= BRIEF =
Nothing but the lines from the one containing "Definition become_leader : cl" through the last line of the records below should be written out, each exactly as it stands.

= RAW DATA =
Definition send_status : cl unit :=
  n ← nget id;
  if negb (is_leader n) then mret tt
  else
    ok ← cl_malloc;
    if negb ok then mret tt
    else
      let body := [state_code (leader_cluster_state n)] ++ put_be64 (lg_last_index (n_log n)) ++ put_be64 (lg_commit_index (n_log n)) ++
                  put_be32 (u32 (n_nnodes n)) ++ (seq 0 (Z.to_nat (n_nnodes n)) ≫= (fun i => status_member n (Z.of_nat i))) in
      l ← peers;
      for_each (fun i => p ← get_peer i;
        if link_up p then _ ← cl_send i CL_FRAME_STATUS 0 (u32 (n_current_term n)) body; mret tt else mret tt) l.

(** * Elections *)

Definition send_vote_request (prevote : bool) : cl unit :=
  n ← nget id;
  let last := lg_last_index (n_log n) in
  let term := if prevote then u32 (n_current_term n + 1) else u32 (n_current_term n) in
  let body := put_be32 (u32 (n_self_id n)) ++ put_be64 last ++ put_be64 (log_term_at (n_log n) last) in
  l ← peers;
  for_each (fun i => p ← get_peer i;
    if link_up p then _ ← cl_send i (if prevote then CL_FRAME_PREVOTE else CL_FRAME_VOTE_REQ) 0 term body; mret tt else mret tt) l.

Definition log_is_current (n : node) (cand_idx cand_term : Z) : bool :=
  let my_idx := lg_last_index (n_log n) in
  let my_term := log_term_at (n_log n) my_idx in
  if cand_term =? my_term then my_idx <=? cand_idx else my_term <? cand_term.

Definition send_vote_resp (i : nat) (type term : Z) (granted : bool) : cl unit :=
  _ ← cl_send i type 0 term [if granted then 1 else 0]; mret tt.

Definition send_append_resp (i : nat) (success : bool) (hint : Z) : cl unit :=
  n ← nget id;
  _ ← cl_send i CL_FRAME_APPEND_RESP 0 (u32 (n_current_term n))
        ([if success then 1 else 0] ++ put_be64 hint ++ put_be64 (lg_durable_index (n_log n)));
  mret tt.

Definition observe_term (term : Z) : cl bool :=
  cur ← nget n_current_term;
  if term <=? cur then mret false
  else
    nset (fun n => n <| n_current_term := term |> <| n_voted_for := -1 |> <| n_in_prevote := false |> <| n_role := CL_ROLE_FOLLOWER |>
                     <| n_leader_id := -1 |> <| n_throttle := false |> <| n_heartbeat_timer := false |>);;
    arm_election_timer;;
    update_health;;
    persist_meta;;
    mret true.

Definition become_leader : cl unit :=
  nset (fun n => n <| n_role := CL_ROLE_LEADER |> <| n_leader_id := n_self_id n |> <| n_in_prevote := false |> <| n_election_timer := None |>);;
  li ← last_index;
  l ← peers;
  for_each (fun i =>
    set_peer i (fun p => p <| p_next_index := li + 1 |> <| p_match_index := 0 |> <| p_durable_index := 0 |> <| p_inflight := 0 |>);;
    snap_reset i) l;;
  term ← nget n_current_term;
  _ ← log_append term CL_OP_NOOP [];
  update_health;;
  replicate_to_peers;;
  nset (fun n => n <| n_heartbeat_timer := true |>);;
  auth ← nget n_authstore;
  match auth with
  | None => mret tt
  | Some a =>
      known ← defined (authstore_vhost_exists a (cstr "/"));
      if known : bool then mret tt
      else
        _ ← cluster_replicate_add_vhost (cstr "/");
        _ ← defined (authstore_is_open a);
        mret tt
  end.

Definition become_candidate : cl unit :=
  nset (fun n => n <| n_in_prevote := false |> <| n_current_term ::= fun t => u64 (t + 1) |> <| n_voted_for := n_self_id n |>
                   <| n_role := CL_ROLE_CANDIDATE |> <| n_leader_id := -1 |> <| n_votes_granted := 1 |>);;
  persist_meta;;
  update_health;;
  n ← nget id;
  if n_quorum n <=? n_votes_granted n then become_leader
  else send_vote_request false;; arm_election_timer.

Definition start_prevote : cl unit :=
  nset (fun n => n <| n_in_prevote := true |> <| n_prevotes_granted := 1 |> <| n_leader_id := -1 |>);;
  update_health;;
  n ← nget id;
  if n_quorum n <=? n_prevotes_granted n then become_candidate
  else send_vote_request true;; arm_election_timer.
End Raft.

= RESULT OF THE TASK =
Definition become_leader : cl unit :=
  nset (fun n => n <| n_role := CL_ROLE_LEADER |> <| n_leader_id := n_self_id n |> <| n_in_prevote := false |> <| n_election_timer := None |>);;
  li ← last_index;
  l ← peers;
  for_each (fun i =>
    set_peer i (fun p => p <| p_next_index := li + 1 |> <| p_match_index := 0 |> <| p_durable_index := 0 |> <| p_inflight := 0 |>);;
    snap_reset i) l;;
  term ← nget n_current_term;
  _ ← log_append term CL_OP_NOOP [];
  update_health;;
  replicate_to_peers;;
  nset (fun n => n <| n_heartbeat_timer := true |>);;
  auth ← nget n_authstore;
  match auth with
  | None => mret tt
  | Some a =>
      known ← defined (authstore_vhost_exists a (cstr "/"));
      if known : bool then mret tt
      else
        _ ← cluster_replicate_add_vhost (cstr "/");
        _ ← defined (authstore_is_open a);
        mret tt
  end.

Definition become_candidate : cl unit :=
  nset (fun n => n <| n_in_prevote := false |> <| n_current_term ::= fun t => u64 (t + 1) |> <| n_voted_for := n_self_id n |>
                   <| n_role := CL_ROLE_CANDIDATE |> <| n_leader_id := -1 |> <| n_votes_granted := 1 |>);;
  persist_meta;;
  update_health;;
  n ← nget id;
  if n_quorum n <=? n_votes_granted n then become_leader
  else send_vote_request false;; arm_election_timer.

Definition start_prevote : cl unit :=
  nset (fun n => n <| n_in_prevote := true |> <| n_prevotes_granted := 1 |> <| n_leader_id := -1 |>);;
  update_health;;
  n ← nget id;
  if n_quorum n <=? n_prevotes_granted n then become_candidate
  else send_vote_request true;; arm_election_timer.
End Raft.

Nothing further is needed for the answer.